Stored data:

════

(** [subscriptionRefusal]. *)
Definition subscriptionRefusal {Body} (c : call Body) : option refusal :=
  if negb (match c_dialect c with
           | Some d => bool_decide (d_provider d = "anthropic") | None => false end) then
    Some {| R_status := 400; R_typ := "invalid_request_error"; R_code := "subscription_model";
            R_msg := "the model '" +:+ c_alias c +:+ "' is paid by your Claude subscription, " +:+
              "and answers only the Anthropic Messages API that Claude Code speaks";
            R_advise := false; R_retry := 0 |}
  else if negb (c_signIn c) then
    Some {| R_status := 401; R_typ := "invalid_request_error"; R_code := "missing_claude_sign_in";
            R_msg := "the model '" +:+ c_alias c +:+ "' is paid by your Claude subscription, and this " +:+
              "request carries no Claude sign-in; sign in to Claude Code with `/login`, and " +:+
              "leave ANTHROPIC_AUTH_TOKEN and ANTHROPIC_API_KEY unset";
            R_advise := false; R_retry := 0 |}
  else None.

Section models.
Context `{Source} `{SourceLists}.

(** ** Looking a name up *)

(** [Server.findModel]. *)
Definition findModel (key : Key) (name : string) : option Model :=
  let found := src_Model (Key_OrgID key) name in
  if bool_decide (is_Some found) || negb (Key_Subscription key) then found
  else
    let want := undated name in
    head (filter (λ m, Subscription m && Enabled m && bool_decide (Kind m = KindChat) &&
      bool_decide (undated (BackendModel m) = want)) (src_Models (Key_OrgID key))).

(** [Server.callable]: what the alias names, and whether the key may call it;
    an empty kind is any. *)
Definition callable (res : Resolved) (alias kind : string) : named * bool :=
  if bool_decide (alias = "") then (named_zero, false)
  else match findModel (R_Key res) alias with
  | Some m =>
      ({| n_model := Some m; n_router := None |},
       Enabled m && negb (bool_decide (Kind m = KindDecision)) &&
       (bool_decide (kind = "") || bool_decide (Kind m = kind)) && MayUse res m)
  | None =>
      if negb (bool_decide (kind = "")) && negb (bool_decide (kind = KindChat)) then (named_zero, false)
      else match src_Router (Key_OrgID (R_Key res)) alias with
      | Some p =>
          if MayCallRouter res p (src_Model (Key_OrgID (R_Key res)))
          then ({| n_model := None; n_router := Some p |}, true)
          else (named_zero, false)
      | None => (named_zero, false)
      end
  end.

════

§ Problem details
Using the records above, repeat exactly the lines from the first one through the line with "(** ** Looking a name up *)".

§ Answer area
(** [subscriptionRefusal]. *)
Definition subscriptionRefusal {Body} (c : call Body) : option refusal :=
  if negb (match c_dialect c with
           | Some d => bool_decide (d_provider d = "anthropic") | None => false end) then
    Some {| R_status := 400; R_typ := "invalid_request_error"; R_code := "subscription_model";
            R_msg := "the model '" +:+ c_alias c +:+ "' is paid by your Claude subscription, " +:+
              "and answers only the Anthropic Messages API that Claude Code speaks";
            R_advise := false; R_retry := 0 |}
  else if negb (c_signIn c) then
    Some {| R_status := 401; R_typ := "invalid_request_error"; R_code := "missing_claude_sign_in";
            R_msg := "the model '" +:+ c_alias c +:+ "' is paid by your Claude subscription, and this " +:+
              "request carries no Claude sign-in; sign in to Claude Code with `/login`, and " +:+
              "leave ANTHROPIC_AUTH_TOKEN and ANTHROPIC_API_KEY unset";
            R_advise := false; R_retry := 0 |}
  else None.

Section models.
Context `{Source} `{SourceLists}.

(** ** Looking a name up *)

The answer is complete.